Posted by Brooke Bessesen on Sunday, 29 July 2018

So how did these changes come to occur?  According to Galbreath, the unique aquatic conditions of the Golfo Dulce may have contributed to a much quicker natural selection process than might occur in other environments.

He and Bessesen hypothesized that the poorly oxygenated and relatively warm waters of the Golfo Dulce likely intensively selected snakes that could actually breathe and feed in a very localized and distinguished environment from the Pacific Ocean.

“If you have significant enough differences in survivability, which in turn affect reproduction, you can have populations becoming more and more different just within a century or two, and certainly within thousands of years,” he said.

While there remains a lot to learn about the new taxon, Bessesen and Galbreath also wrote about potential actions that could be taken to ensure the continued survival of this subspecies, which has a very narrow geographic range, in a time when climate change and human behavior is massively impacting wildlife around the globe.
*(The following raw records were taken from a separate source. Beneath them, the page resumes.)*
(** X15. The match that [handleAoe4Match] sends is the most recent of the
    last matches it fetched: it is the last match of a profile it asked for,
    and no profile it asked for has a later one. *)
Theorem handleAoe4Match_most_recent q tr r f g :
  handleAoe4Match q = (tr, r) ->
  In (SendMatch Formatter f g) tr ->
  (exists id, In (Called (PlayerLastGame id)) tr /\ player_last_game srv id = Some g) /\
  (forall id g', In (Called (PlayerLastGame id)) tr ->
     player_last_game srv id = Some g' ->
     World.started_at g' <= World.started_at g).
Proof.
  unfold Routes.handleAoe4Match. intros H Hsent.
  apply act_bind_inv in H as [[H ->] | (tr1 & players & tr2 & Hp & H & ->)].
  { apply match_players_calls in H as (calls & -> & _).
    apply in_map_iff in Hsent as (? & ? & _). discriminate. }
  apply match_players_calls in Hp as (calls & -> & Hcalls).
  assert (~ In (SendMatch Formatter f g) (List.map Called calls)) as Hnot.
  { intros (? & ? & _)%in_map_iff. discriminate. }
  apply in_app_or in Hsent as [?|Hsent]; [done|].
  destruct (getFormatter (format q)) as [formatter|].
  2:{ unfold send in H. simplify_eq. by not_sent Hsent. }
  destruct players as [|first rest].
  { unfold send in H. simplify_eq. by not_sent Hsent. }
  rewrite last_matches_spec in H. set (players := first :: rest) in *.
  unfold bind in H.
  set (matches := List.map _ players) in H.
  destruct (head (sort_by_recency (omap id matches))) as [g0|] eqn:Hhead.
  2:{ unfold lookup, getPlayer, send, call, ret, throw in H.
      repeat case_match; simplify_eq; cbn [fst snd] in Hsent; by not_sent Hsent. }
  unfold send in H. simplify_eq.
  apply in_app_or in Hsent as [(? & ? & _)%in_map_iff | Hsent]; [discriminate|].
  destruct Hsent as [[= <- <-] | []].
  apply sort_by_recency_head in Hhead as [Hin Hmax].
  assert (forall x, In x (omap id matches) <->
                    exists p, In p players /\ Js.Number_isInteger p = true
                              /\ player_last_game srv p = Some x) as Hfound.
  { intros x. rewrite <- list_elem_of_In, list_elem_of_omap. unfold matches. split.
    - intros (m & Hm & Hx). cbn in Hx. subst m.
      apply list_elem_of_In, in_map_iff in Hm as (p & Hp & Hin').
      exists p. destruct (Js.Number_isInteger p); [done | discriminate].
    - intros (p & Hp & Hint & Hlast). exists (Some x). split; [|done].
      apply list_elem_of_In, in_map_iff. exists p. by rewrite Hint. }
  assert (forall id, In (Called (PlayerLastGame id))
                       (List.map Called calls ++
                        List.map Called (List.map PlayerLastGame
                                           (List.filter Js.Number_isInteger players)) ++
                        [SendMatch Formatter formatter g0])
                     <-> In id players /\ Js.Number_isInteger id = true) as Hasked.
  { intros id0. rewrite !in_app_iff, !in_map_iff. split.
    - intros [(c & [= ->] & Hc) | [(c & [= ->] & Hc) | [? | []]]]; [| |discriminate].
      + by apply (Hcalls id0) in Hc.
      + apply in_map_iff in Hc as (p & [= ->] & Hp). by apply filter_In in Hp.
    - intros [Hp Hint]. right. left. eexists. split; [done|].
      apply in_map_iff. eexists. split; [done|]. by apply filter_In. }
  split.
  - apply Hfound in Hin as (p & Hp & Hint & Hlast). exists p. split; [|done].
    by apply Hasked.
  - intros id0 g' Hid Hlast. apply Hasked in Hid as [Hp Hint].
    apply Hmax, Hfound. eauto.
Qed.
(** Two entries of the same kind: directories both, or files with the same
    text. *)
Definition same_kind (x y : entry) : Prop :=
  match x, y with
  | File c, File c' => c = c'
  | Dir _, Dir _ => True
  | File _, Dir _ | Dir _, File _ => False
  end.

(** [q] is [p] or lies below it, by resolved segments. *)
Definition below (p q : string) : Prop :=
  exists more, resolve_segments q = resolve_segments p ++ more.

(** The item holds no contributing path, or exactly one. *)
Definition at_most_one_path (v : TreeItem) : Prop :=
  _mergePaths v = mp_undefined \/ exists p, _mergePaths v = mp_array [p].

(** A regular file stands where the path needs a directory: the segments
    of the path go on beyond a regular file, or they lead to a regular file
    and the path is written with a trailing separator. *)
Definition file_in_the_way (disk : entry) (p : string) : Prop :=
  (exists segs more c,
     resolve_segments p = segs ++ more /\ more <> []
     /\ walk disk segs = Some (File c))
  \/ (exists c, fs_lookup disk p = Some (File c)
                /\ trailingSeparator p = true).
(** X21. A started service reads its four names from the environment as they
    are, takes ["eu-west-3"] for a region that is not set, and has
    either both clients or none: it is available exactly when both
    clients could be created, and answers 503 to every request
    otherwise. *)
Theorem started_service cfg environ boto3 region who_are_you password file w :
  startup environ boto3 = inr (region, cfg) →
  environ !! "S3_BUCKET_NAME" = Some (S3_BUCKET_NAME cfg)
  ∧ environ !! "SSM_PARAMETER_NAME" = Some (SSM_PARAMETER_NAME cfg)
  ∧ environ !! "SSM_FILENAME_PARAMETER_NAME" = Some (SSM_FILENAME_PARAMETER_NAME cfg)
  ∧ environ !! "SSM_PASSWORD_PARAMETER_NAME" = Some (SSM_PASSWORD_PARAMETER_NAME cfg)
  ∧ region = default "eu-west-3" (environ !! "AWS_REGION")
  ∧ s3_client cfg = ssm_client cfg
  ∧ (available cfg ↔ boto3 "s3" region = Created ∧ boto3 "ssm" region = Created)
  ∧ (¬ available cfg →
     get_file cfg who_are_you password w
     = (Raise (HTTPException 503 "AWS service client not available."), w)
     ∧ upload_file cfg who_are_you password file w
       = (Raise (HTTPException 503 "AWS service client not available."), w)).
Proof.
  unfold startup. intros Hstart.
  destruct (environ !! "S3_BUCKET_NAME") as [b|] eqn:Hb; [|done].
  destruct (environ !! "SSM_PARAMETER_NAME") as [l|] eqn:Hl;
    [|by rewrite orb_true_r in Hstart].
  destruct (environ !! "SSM_FILENAME_PARAMETER_NAME") as [f|] eqn:Hf;
    [|by rewrite !orb_true_r in Hstart].
  destruct (environ !! "SSM_PASSWORD_PARAMETER_NAME") as [p|] eqn:Hp;
    [|by rewrite !orb_true_r in Hstart].
  destruct (falsy (Some b) || falsy (Some l) || falsy (Some f) || falsy (Some p)); [done|].
  unfold create_clients in Hstart.
  destruct (boto3 "s3" _) eqn:Es3; [destruct (boto3 "ssm" _) eqn:Essm| |]; try done.
  all: injection Hstart as <- <-.
  all: cbn [default S3_BUCKET_NAME SSM_PARAMETER_NAME SSM_FILENAME_PARAMETER_NAME
            SSM_PASSWORD_PARAMETER_NAME s3_client ssm_client fst snd].
  all: do 5 (split; [done|]).
  all: unfold available, get_file, upload_file; cbn [s3_client ssm_client fst snd].
  all: rewrite Es3, ?Essm; cbn; (split; [done|]);
    (split; [first [done | split; intros [? ?]; done]|]);
    first [done | intros Hna; by destruct Hna].
Qed.

Lemma started_service_witness :
  let environ : gmap string string :=
    <["S3_BUCKET_NAME" := "saves"]>
      (<["SSM_PARAMETER_NAME" := "/save/lock"]>
         (<["SSM_FILENAME_PARAMETER_NAME" := "/save/filename"]>
            (<["SSM_PASSWORD_PARAMETER_NAME" := "/save/password"]> ∅))) in
  let boto3 := λ service region : string,
    if bool_decide (service = "s3") then Created else NoCredentialsError in
  let region := "eu-west-3" in
  let cfg := mkConfig "saves" "/save/lock" "/save/filename" "/save/password" false false in
  let w := example_world "unlocked" "report.csv" [] in
  let file := UploadFile.mk "report.csv" (list_byte_of_string "x,y,z") in
  environ !! "S3_BUCKET_NAME" = Some (S3_BUCKET_NAME cfg)
  ∧ environ !! "SSM_PARAMETER_NAME" = Some (SSM_PARAMETER_NAME cfg)
  ∧ environ !! "SSM_FILENAME_PARAMETER_NAME" = Some (SSM_FILENAME_PARAMETER_NAME cfg)
  ∧ environ !! "SSM_PASSWORD_PARAMETER_NAME" = Some (SSM_PASSWORD_PARAMETER_NAME cfg)
  ∧ "eu-west-3" = default "eu-west-3" (environ !! "AWS_REGION")
  ∧ s3_client cfg = ssm_client cfg
  ∧ (available cfg ↔ boto3 "s3" region = Created ∧ boto3 "ssm" region = Created)
  ∧ (¬ available cfg →
     get_file cfg "alice" "hunter2" w
     = (Raise (HTTPException 503 "AWS service client not available."), w)
     ∧ upload_file cfg "alice" "hunter2" file w
       = (Raise (HTTPException 503 "AWS service client not available."), w)).
Proof.
  refine (started_service
           (mkConfig "saves" "/save/lock" "/save/filename" "/save/password" false false)
           (<["S3_BUCKET_NAME" := "saves"]>
              (<["SSM_PARAMETER_NAME" := "/save/lock"]>
                 (<["SSM_FILENAME_PARAMETER_NAME" := "/save/filename"]>
                    (<["SSM_PASSWORD_PARAMETER_NAME" := "/save/password"]> ∅))))
           (λ service region : string,
              if bool_decide (service = "s3") then Created else NoCredentialsError)
           "eu-west-3" "alice" "hunter2"
           (UploadFile.mk "report.csv" (list_byte_of_string "x,y,z"))
           (example_world "unlocked" "report.csv" []) _).
  vm_compute. reflexivity.
Defined.

(** ** What every sequence of requests keeps *)

(** One request keeps the tracked filename on a blob of the bucket. *)
Lemma serve_keeps_tracked_blob cfg q w :
  SSM_FILENAME_PARAMETER_NAME cfg ≠ SSM_PARAMETER_NAME cfg →
  tracked_blob_exists cfg w →
  tracked_blob_exists cfg (serve cfg q w).
Proof.
  intros Hne Hinv. unfold tracked_blob_exists in *. destruct q as [who pw|who pw file]; cbn [serve].
  - unfold get_file.
    destruct (s3_client cfg) eqn:Hs3, (ssm_client cfg) eqn:Hssm;
      cbn beta iota delta [negb orb]; [|done..].
    explore; tidy; cbn [fst snd ssm s3]; tidy; intros name0 Hn;
      rewrite ?lookup_insert_ne in Hn by done; by apply Hinv.
  - unfold upload_file.
    destruct (s3_client cfg) eqn:Hs3, (ssm_client cfg) eqn:Hssm;
      cbn beta iota delta [negb orb]; [|done..].
    explore; tidy; cbn [fst snd ssm s3]; tidy; intros name0 Hn;
      rewrite ?lookup_insert_ne in Hn by done.
    all: first
      [ by apply Hinv
      | rewrite lookup_insert_eq in Hn; injection Hn as <-; rewrite lookup_insert_eq; by eexists
      | apply lookup_insert_is_Some'; right; by apply Hinv ].
Qed.
(** * vibebase-social: the persistence operations and the request handlers

    A shallow embedding of [server/storage.ts] (class [DatabaseStorage]) and
    of the route registration file (the handlers of [registerRoutes]).

    - The relational store is a record of tables; a table is the list of its
      rows in insertion order, so duplicates and order are visible.
    - An [async] operation is a computation in a state-and-exception monad
      over the store: [await] is [bind], a rejected promise is [Throw],
      [try { .. } catch] is [try_catch].
    - Timestamps are integers (milliseconds since the epoch); an operation
      that reads the clock ([new Date()], [Date.now()], SQL [NOW()], a
      [defaultNow()] column) takes the current time [now] as an argument.
*)

From Stdlib Require Import ZArith List String Ascii Bool Lia.
From Stdlib Require Import Sorting.Permutation Sorting.Sorted.
From Stdlib Require DecimalString DecimalZ.
Import ListNotations.

Local Open Scope Z_scope.

(** ** The relational schema *)

(** Modelled from the spec: the table declarations of [@shared/schema]
    (imported by both source files, not part of them).  The columns are the
    attributes the specification lists for each entity, under the names the
    source files use for them. *)

Module User.
Record t := mk {
  id : string;
  username : option string;
  bio : option string;
  isAdmin : option bool;
  isVerified : option bool;
  isBanned : option bool;
  bannedReason : option string;
  createdAt : Z;
  updatedAt : Z
}.
End User.

(** [Partial<User>]: every column may be left out ([None]); a column that is
    present carries the new value, which for a nullable column may be null. *)
Module PartialUser.
Record t := mk {
  id : option string;
  username : option (option string);
  bio : option (option string);
  isAdmin : option (option bool);
  isVerified : option (option bool);
  isBanned : option (option bool);
  bannedReason : option (option string);
  createdAt : option Z;
  updatedAt : option Z
}.

Definition empty : t := mk None None None None None None None None None.
End PartialUser.

(** [UpsertUser]: the key is required, every other column is optional. *)
Module UpsertUser.
Record t := mk { id : string; data : PartialUser.t }.
End UpsertUser.

Module Post.
Record t := mk {
  id : Z;
  userId : string;
  caption : string;
  imageUrl : string;
  location : option string;
  createdAt : Z
}.
End Post.

Module InsertPost.
Record t := mk {
  userId : string;
  caption : string;
  imageUrl : string;
  location : option string
}.
End InsertPost.

Module Like.
Record t := mk { userId : string; postId : Z }.
End Like.

Module Comment.
Record t := mk {
  id : Z;
  postId : Z;
  userId : string;
  text : string;
  createdAt : Z
}.
End Comment.

Module InsertComment.
Record t := mk { postId : Z; userId : string; text : string }.
End InsertComment.

Module Follow.
Record t := mk { followerId : string; followingId : string }.
End Follow.

Module Story.
Record t := mk {
  id : Z;
  userId : string;
  mediaUrl : string;
  createdAt : Z;
  expiresAt : Z
}.
End Story.

Module InsertStory.
Record t := mk { userId : string; mediaUrl : string }.
End InsertStory.

(** ** The store *)

(** One list per table, and the next value of each serial key. *)
Record Store := mkStore {
  users : list User.t;
  posts : list Post.t;
  likes : list Like.t;
  comments : list Comment.t;
  follows : list Follow.t;
  stories : list Story.t;
  posts_id_seq : Z;
  comments_id_seq : Z;
  stories_id_seq : Z
}.

Definition empty_store : Store := mkStore [] [] [] [] [] [] 1 1 1.

Definition set_users (f : list User.t -> list User.t) (s : Store) : Store :=
  mkStore (f (users s)) (posts s) (likes s) (comments s) (follows s)
          (stories s) (posts_id_seq s) (comments_id_seq s) (stories_id_seq s).
Arguments World : clear implicits.

(** ** The result object *)

Module AtomicCounterPromiseImpl.

Record t : Type :=
  { doneCallbacks : list Callback;
    failCallbacks : list Callback;
    alwaysCallbacks : list Callback;
    resolved : bool;
    rejected : bool;
    value : any }.

(** The field initialisers of the class. *)
Definition init : t :=
  {| doneCallbacks := []; failCallbacks := []; alwaysCallbacks := [];
     resolved := false; rejected := false; value := VUndefined |}.

Definition set_resolved (v : any) (self : t) : t :=
  {| doneCallbacks := doneCallbacks self; failCallbacks := failCallbacks self;
     alwaysCallbacks := alwaysCallbacks self;
     resolved := true; rejected := rejected self; value := v |}.

Definition set_rejected (e : any) (self : t) : t :=
  {| doneCallbacks := doneCallbacks self; failCallbacks := failCallbacks self;
     alwaysCallbacks := alwaysCallbacks self;
     resolved := resolved self; rejected := true; value := e |}.

Definition push_done (cb : Callback) (self : t) : t :=
  {| doneCallbacks := doneCallbacks self ++ [cb]; failCallbacks := failCallbacks self;
     alwaysCallbacks := alwaysCallbacks self;
     resolved := resolved self; rejected := rejected self; value := value self |}.

Definition push_fail (cb : Callback) (self : t) : t :=
  {| doneCallbacks := doneCallbacks self; failCallbacks := failCallbacks self ++ [cb];
     alwaysCallbacks := alwaysCallbacks self;
     resolved := resolved self; rejected := rejected self; value := value self |}.

Definition push_always (cb : Callback) (self : t) : t :=
  {| doneCallbacks := doneCallbacks self; failCallbacks := failCallbacks self;
     alwaysCallbacks := alwaysCallbacks self ++ [cb];
     resolved := resolved self; rejected := rejected self; value := value self |}.

(** The two handlers the constructor attaches to the wrapped promise. *)
Definition onFulfilled (v : Z) : M t unit :=
  modify (set_resolved (VNum v)) ;;
  self ← get_state ;
  forEach (doneCallbacks self) (fun cb => call cb None (VNum v)) ;;
  forEach (alwaysCallbacks self) (fun cb => call cb None (VNum v)).

Definition onRejected (e : any) : M t unit :=
  modify (set_rejected e) ;;
  self ← get_state ;
  forEach (failCallbacks self) (fun cb => call cb None e) ;;
  forEach (alwaysCallbacks self) (fun cb => call cb None e).

(** The reaction of [this.promise.then(...).catch(...)] once the wrapped
    promise has settled; a promise that stays pending never reacts. *)
Definition settle (p : PromiseState) : M t unit :=
  match p with
  | Pending => mret tt
  | Fulfilled v => then_catch (Fulfilment v) onFulfilled onRejected
  | Rejected e => then_catch (Rejection (D := Z) e) onFulfilled onRejected
  end.

Definition done (callback : Callback) : M t unit :=
  self ← get_state ;
  if resolved self then call callback None (value self)
  else if negb (rejected self) then modify (push_done callback)
  else mret tt.

Definition fail (callback : Callback) : M t unit :=
  self ← get_state ;
  if rejected self then call callback None (value self)
  else if negb (resolved self) then modify (push_fail callback)
  else mret tt.

Definition always (callback : Callback) : M t unit :=
  self ← get_state ;
  if resolved self || rejected self then call callback None (value self)
  else modify (push_always callback).

End AtomicCounterPromiseImpl.

(** * Vocabulary of the statements *)

(** The [this] a callback is invoked with. *)
Definition this_of (context : option any) : option any :=
  match context with
  | Some ctx => if truthy ctx then Some ctx else None
  | None => None
  end.

(** The event of handing [arg] to an optional callback. *)
Definition fired (callback : option Callback) (context : option any) (arg : any)
    : list Event :=
  match callback with
  | Some cb => [Invoked (cb_name cb) (this_of context) arg]
  | None => []
  end.

Definition returns (callback : option Callback) : Prop :=
  forall cb, callback = Some cb -> forall this arg, cb_body cb this arg = None.

Definition callbacks_return (options : AtomicCounterOptions) : Prop :=
  returns (Options.success options) /\
  returns (Options.error options) /\
  returns (Options.complete options).

(** The number a count attribute holds: the [N] member read by
    [parseInt]; [None] when the member is missing, empty or does not start
    with an integer. *)
Definition numeric_value (a : AttributeValue) : option Z :=
  match a with
  | AV_N n => parseInt n
  | _ => None
  end.

(** The errors the operations raise themselves, on a reply they cannot
    use. *)
Inductive MalformedResponse : any -> Prop :=
| NoCountAttribute :
    MalformedResponse (VError "No count attribute returned from DynamoDB")
| CountNotANumber :
    MalformedResponse (VError "Count attribute is not a number")
| IncrementedValueNotParsed (n : string) :
    MalformedResponse (VError ("Could not parse incremented value (" ++ n ++ ")")%string)
| CountValueNotParsed (n : string) :
    MalformedResponse (VError ("Could not parse count value (" ++ n ++ ")")%string).

(** How an outcome reaches the option callbacks and the promise. *)
Definition delivered (options : AtomicCounterOptions) (outcome : Z + any)
    : PromiseState * list Event :=
  match outcome with
  | inl v =>
      (Fulfilled v,
       fired (Options.success options) (Options.context options) (VNum v)
         ++ fired (Options.complete options) (Options.context options) (VNum v))
  | inr e =>
      (Rejected e,
       fired (Options.error options) (Options.context options) e
         ++ fired (Options.complete options) (Options.context options) e)
  end.

(** The input a command carries. *)
Definition command_input (c : Command) : CommandInput :=
  match c with
  | UpdateItemCommand params | GetItemCommand params => params
  end.

(** The raw request fields the caller supplied, none when the [dynamodb]
    option is absent. *)
Definition raw_fields (options : AtomicCounterOptions) : CommandInput :=
  default ∅ (Options.dynamodb options).


(** The three states of a result object, read off its two flags. *)
Definition is_pending (self : AtomicCounterPromiseImpl.t) : Prop :=
  AtomicCounterPromiseImpl.resolved self = false /\
  AtomicCounterPromiseImpl.rejected self = false.

Definition is_resolved (self : AtomicCounterPromiseImpl.t) (v : any) : Prop :=
  AtomicCounterPromiseImpl.resolved self = true /\
  AtomicCounterPromiseImpl.rejected self = false /\
  AtomicCounterPromiseImpl.value self = v.

Definition is_rejected (self : AtomicCounterPromiseImpl.t) (e : any) : Prop :=
  AtomicCounterPromiseImpl.rejected self = true /\
  AtomicCounterPromiseImpl.resolved self = false /\
  AtomicCounterPromiseImpl.value self = e.

(** One invocation of each observer of a queue, in queue order. *)
Definition delivery (queue : list Callback) (arg : any) : list Event :=
  map (fun cb => Invoked (cb_name cb) None arg) queue.

Definition all_return (queue : list Callback) : Prop :=
  Forall (fun cb => forall this arg, cb_body cb this arg = None) queue.

(** What a call of [cb] on [arg] ends with. *)
Definition completion_of (cb : Callback) (this : option any) (arg : any)
    : Completion unit :=
  match cb_body cb this arg with
  | None => Normal tt
  | Some e => Throw e
  end.

(** * Sample inputs *)

Definition returning (name : string) : Callback :=
  {| cb_name := name; cb_body := fun _ _ => None |}.

Definition throwing (name : string) (e : any) : Callback :=
  {| cb_name := name; cb_body := fun _ _ => Some e |}.

(** A callback that throws [e] when handed a number and returns
    otherwise. *)
Definition throwing_on_numbers (name : string) (e : any) : Callback :=
  {| cb_name := name;
     cb_body := fun _ arg => match arg with VNum _ => Some e | _ => None end |}.
(** *** [toText] *)

Lemma span_stop p s a b :
  span p s = (a, b) -> match b with String c _ => p c = false | EmptyString => True end.
Proof.
  revert a b. induction s as [|c r IH]; intros a b; cbn [span].
  - now intros [= <- <-].
  - destruct (p c) eqn:Hc.
    + destruct (span p r) as [a' b'] eqn:E. intros [= <- <-]. now apply (IH a').
    + now intros [= <- <-].
Qed.

Lemma within_lit p ci l : (forall c, p c = true) -> within p (lit ci l).
Proof.
  intros Hp. induction l as [|a l IH]; intros s x rest; cbn [lit].
  - intros [= <- <-]. now split.
  - destruct s as [|c r]; [discriminate|].
    destruct (Ascii.eqb _ a); [|discriminate].
    destruct (lit ci l r) as [[y rest']|] eqn:E; [|discriminate]. intros [= <- <-].
    destruct (IH _ _ _ E) as [-> A]. cbn [append all_chars]. now rewrite Hp, A.
Qed.

Lemma within_any_tag : within (fun _ => true) any_tag_at.
Proof.
  unfold any_tag_at. cbn [seq].
  repeat apply within_andThen; try (apply within_lit; reflexivity).
  - apply (within_weaken (not_char ">")); [reflexivity | apply within_many].
  - intros s x rest [= <- <-]. now split.
Qed.

Lemma any_tag_none r : any_tag_at (String "<" r) = None -> has_char ">" r = false.
Proof.
  unfold any_tag_at. cbn [seq]. unfold andThen. cbn [lit Ascii.eqb Bool.eqb].
  unfold many. destruct (span (not_char ">") r) as [a b] eqn:E.
  destruct (span_spec _ _ _ _ E) as [-> A]. pose proof (span_stop _ _ _ _ E) as Hb.
  destruct b as [|c b].
  - intros _. rewrite append_nil_r. now apply no_gt_all.
  - unfold not_char in Hb. apply negb_false_iff in Hb. cbn [lit]. rewrite Hb.
    discriminate.
Qed.

Lemma nonempty_andThen m1 m2 : nonempty m1 -> nonempty (andThen m1 m2).
Proof.
  intros N s x rest. unfold andThen.
  destruct (m1 s) as [[a r]|] eqn:E1; [|discriminate].
  destruct (m2 r) as [[b r']|]; [|discriminate]. intros [= <- <-].
  apply N in E1. now destruct a.
Qed.

Lemma nonempty_one p : nonempty (one p).
Proof.
  intros s x rest. unfold one. destruct s as [|c r]; [discriminate|].
  destruct (p c); [|discriminate]. now intros [= <- <-].
Qed.

Lemma nonempty_lit ci a l : nonempty (lit ci (String a l)).
Proof.
  intros s x rest. cbn [lit]. destruct s as [|c r]; [discriminate|].
  destruct (Ascii.eqb _ a); [|discriminate].
  destruct (lit ci l r) as [[y rest']|]; [|discriminate]. now intros [= <- <-].
Qed.

Lemma shorter p m s x rest :
  within p m -> nonempty m -> m s = Some (x, rest) ->
  (String.length rest < String.length s)%nat.
Proof.
  intros W N E. destruct (W _ _ _ E) as [-> _]. apply N in E.
  rewrite length_append. destruct x; [congruence | cbn; lia].
Qed.

Lemma any_tag_gone n : forall s,
  tag_free (replaceAll_fuel n any_tag_at (fun _ => "") s) = true
  \/ (n < String.length s)%nat.
Proof.
  induction n as [|n IH]; intros s.
  - destruct s; [now left | right; cbn; lia].
  - cbn [replaceAll_fuel]. destruct (any_tag_at s) as [[x rest]|] eqn:E.
    + assert (S := shorter _ _ _ _ _ within_any_tag (nonempty_andThen _ _ (nonempty_lit _ _ _)) E).
      destruct (IH rest) as [T|L]; [now left | right; lia].
    + destruct s as [|c r]; [now left|].
      destruct (IH r) as [T|L]; [left | right; cbn; lia].
      cbn [tag_free]. rewrite T, andb_true_r.
      destruct (Ascii.eqb_spec c "<") as [->|_]; [|reflexivity]. cbn [negb orb].
      apply negb_true_iff, no_gt_all.
      apply (all_chars_replaceAll_fuel _ _ _ _ within_any_tag); [reflexivity|].
      apply no_gt_all. now apply any_tag_none.
Qed.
“Our interest is in preserving the entire ecosystem as intact as possible,” Galbreath said. He indicated that the yellow sea snakes don’t currently face an imminent threat to their survival, but multiple factors such as hunting by collectors, overfishing and climate change could eventually have a detrimental effect on their numbers.

“We need to know a lot more about these snakes,” Galbreath said. He described their relative densities at different depths, their population distribution within the gulf and the extent to which genetic interchange with the subspecies’s closest relative might be possible as data still to be collected by scientists in the coming years.

“A couple years from now, we might have a much better idea of specific practical things that could be suggested for the conservation of these animals,” he said. “There’s a lot still to find out about them.”